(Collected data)
⟨

Lemma steps_look v :
  steps (access (mem_load_cap mb (sizeof_ptr (cap := cap) (W := W)))) v
    (fun c v' => c = kv_slot v /\ v' = v).
Proof. apply steps_access. intros w <-. destruct (q_load w) as (w' & ? & ?). by eexists _, w'. Qed.

Lemma steps_paint b v :
  steps (access (mem_store_byte sh 0 b)) v (fun _ v' => v' = set_paint b v).
Proof. apply steps_access. intros w <-. destruct (q_paint b w) as (w' & ? & ?). by exists tt, w'. Qed.

(** What the two rounds demand. *)
Definition holders_fate (gone : bool) (f : holder -> cap) : bool :=
  Bool.eqb (check_revoked (f InMemory)) gone &&
  (Bool.eqb (check_revoked (f InUserNote)) gone && Bool.eqb (check_revoked (f InReadNote)) gone).

Definition cap0 : cap := cheri_perms_and mb EXCEPT_VMEM.
Definition cap1 : cap := cheri_perms_and (slot_ptr (W := W) mb 1) EXCEPT_VMEM.

Definition clock_ok (n : nat) : bool := pp_shared P (S n) =? dequeue (pp_clock P n).

Definition first_ok : bool := clock_ok 0 && holders_fate true (fun h => pp_hold P 0 1 h cap0).

Definition second_ok : bool :=
  negb (check_revoked cap1) &&
  (u64 (dequeue (pp_clock P 1) + 1) <=? enqueue (pp_clock P 1)) && clock_ok 1 && clock_ok 2 &&
  holders_fate false (fun h => pp_hold P 2 0 h (pp_hold P 1 0 h cap1)).

Lemma eqb_true b : Bool.eqb b true = b.
Proof. by destruct b. Qed.
Lemma eqb_false b : Bool.eqb b false = negb b.
Proof. by destruct b. Qed.

Lemma decides_first c :
  decides (first_round kq (pp_fds P) mb sh) (set_queues 2 (start_view c)) first_ok
    (fun _ v' => quiet v' /\ kv_calls v' = 1%nat).
Proof.
  unfold first_round, first_ok. cbv zeta. fold cap0.
  eapply decides_steps; [apply steps_slot|intros _ ? ->].
  eapply decides_steps; [by apply steps_install_notes|intros _ ? ->].
  eapply decides_steps; [apply steps_paint|intros _ ? ->].
  eapply decides_bind; [apply (decides_revoke _ _ _ _ true); by apply steps_ret|].
  intros _ ? ? [-> ->].
  eapply decides_steps; [apply steps_look|intros ? ? [-> ->]].
  eapply decides_bind; [rewrite eqb_true; apply decides_verify|]. intros _ _ ? ->.
  eapply decides_mono; [apply decides_check|]. intros _ ? ->. done.
Qed.

Lemma decides_second v : quiet v -> kv_calls v = 1%nat ->
  decides (second_round kq (pp_fds P) mb sh) v second_ok (fun _ _ => True).
Proof.
  intros Hq Hn. unfold second_round, second_ok. cbv zeta. fold cap1.
  rewrite <- !andb_assoc.
  eapply decides_steps; [apply steps_paint|intros _ ? ->].
  eapply decides_bind; [apply decides_verify|intros _ _ ? ->].
  eapply decides_steps; [apply steps_slot|intros _ ? ->].
  eapply decides_steps; [by apply steps_install_notes|intros _ ? ->].
  cbn [kv_slot kv_paint kv_calls set_slot set_paint]. rewrite Hn.
  rewrite (andb_assoc (_ <=? _)).
  eapply decides_bind; [apply decides_revoke; apply decides_verify|intros _ ? ? [-> ->]].
  eapply decides_bind; [apply (decides_revoke _ _ _ _ true); by apply steps_ret|].
  intros _ ? ? [-> ->].
  eapply decides_steps; [apply steps_look|intros ? ? [-> ->]].
  eapply decides_bind; [rewrite eqb_false; apply decides_verify|]. intros _ _ ? ->.
  eapply decides_mono; [apply decides_check|done].
Qed.

(** A call whose result does not matter. *)
Lemma judged_any {A B} (f : W -> (A + Z) * W) (k : test cap W B) v (Q : Prop) :
  (forall v', judged k v' Q) -> judged (_ ← try_sys f; k) v Q.
Proof.
  intros Hk s [Hs Hv]. destruct (f (p_world s)) as [r w'] eqn:Hr.
  pose proof (try_sys_run f s r w' Hr) as Ht.
  destruct r; rewrite (succeeds_bind _ _ _ _ _ Ht); apply (Hk (q_view w')); by split.
Qed.

(** C27: on a kernel whose queues follow kevent(2), the test passes exactly when
    the first pass, with the granule painted, revokes the capability in memory and
    in both knotes, and the two passes that follow without painting leave a valid
    one in all three; the clocks that each call reports agree with the shared
    clock, and the open epoch is at least one ahead.  Without CheriBSD it always
    fails, as its xfail reason says. *)
Theorem revoke_lightly_verdict (c : cap) :
  judged (ct_func (cheri_revoke_lightly g true)) (start_view c)
    (first_ok = true /\ second_ok = true) /\
  judged (ct_func (cheri_revoke_lightly g false)) (start_view c) False.
Proof.
  split; [|apply judged_failure_end; tauto].
  set (vq := set_queues 2 (start_view c)).
  unfold cheri_revoke_lightly, revoke_test, with_skip, CHERIOSTEST. cbn [ct_func].
  eapply judged_bind; [apply (steps_call2 _ _ _ _ (fun _ v' => v' = set_queues 1 (start_view c)));
    intros w Hw; destruct (q_first (cap := cap) w) as (w' & Hr & Hv);
    [by rewrite Hw|eexists _, w'; split; [exact Hr|by rewrite Hv, Hw]]|]. intros ekq ? ->.
  eapply judged_bind; [apply (steps_call2 _ _ _ _ (fun r v' => r = kq /\ v' = vq));
    intros w Hw; destruct (q_second (cap := cap) w) as (w' & Hr & Hv);
    [by rewrite Hw|eexists _, w'; split; [exact Hr|by rewrite Hv, Hw]]|]. intros ? ? [-> ->].
  eapply judged_bind; [apply (steps_call2 _ _ _ _ (fun r v' => r = pp_fds P /\ v' = vq))|].
  { intros w Hw. destruct (q_pipe (cap := cap) w) as (w' & Hr & Hv).
    exists (pp_fds P), w'. by rewrite Hv, Hw. }
  intros ? ? [-> ->].
  eapply judged_bind; [apply (steps_call2 _ _ _ _ (fun r v' => r = mb /\ v' = vq))|].
  { intros w Hw. destruct (q_map (cap := cap) w) as (w' & Hr & Hv). exists mb, w'. by rewrite Hv. }
  intros ? ? [-> ->].
  eapply judged_bind; [apply (steps_call2 _ _ _ _ (fun r v' => r = sh /\ v' = vq))|].
  { intros w Hw. destruct (q_shadow (cap := cap) w) as (w' & Hr & Hv). exists sh, w'. by rewrite Hv. }
  intros ? ? [-> ->].
  eapply judged_bind; [apply (steps_call2 _ _ _ _ (fun _ v' => v' = vq))|].
  { intros w Hw. destruct (q_info (cap := cap) w) as (n & w' & Hr & Hv). exists n, w'. by rewrite Hv. }
  intros ? ? ->.
  eapply judged_decides; [apply decides_first| |tauto]. intros Hf _ v1 [Hq Hn].
  eapply judged_decides; [by apply decides_second| |tauto]. intros Hs _ v2 _.
  apply judged_assoc, judged_any. intros v3. cbn [foreach].
  do 4 (do 2 apply judged_assoc; apply judged_any; intros ?; apply judged_ret).
  apply judged_ret. by apply judged_success.
Qed.
End Facts.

⟩

▶ [WHAT THE EXERCISE ASKS]
What do the lines above say from the one containing "pose proof (try_sys_run f s r w' Hr) as Ht." down to the one containing "the first pass, with"? Return them exactly, both end lines included, and only them.

▶ [RESULT OF THIS TASK]
  pose proof (try_sys_run f s r w' Hr) as Ht.
  destruct r; rewrite (succeeds_bind _ _ _ _ _ Ht); apply (Hk (q_view w')); by split.
Qed.

(** C27: on a kernel whose queues follow kevent(2), the test passes exactly when
    the first pass, with the granule painted, revokes the capability in memory and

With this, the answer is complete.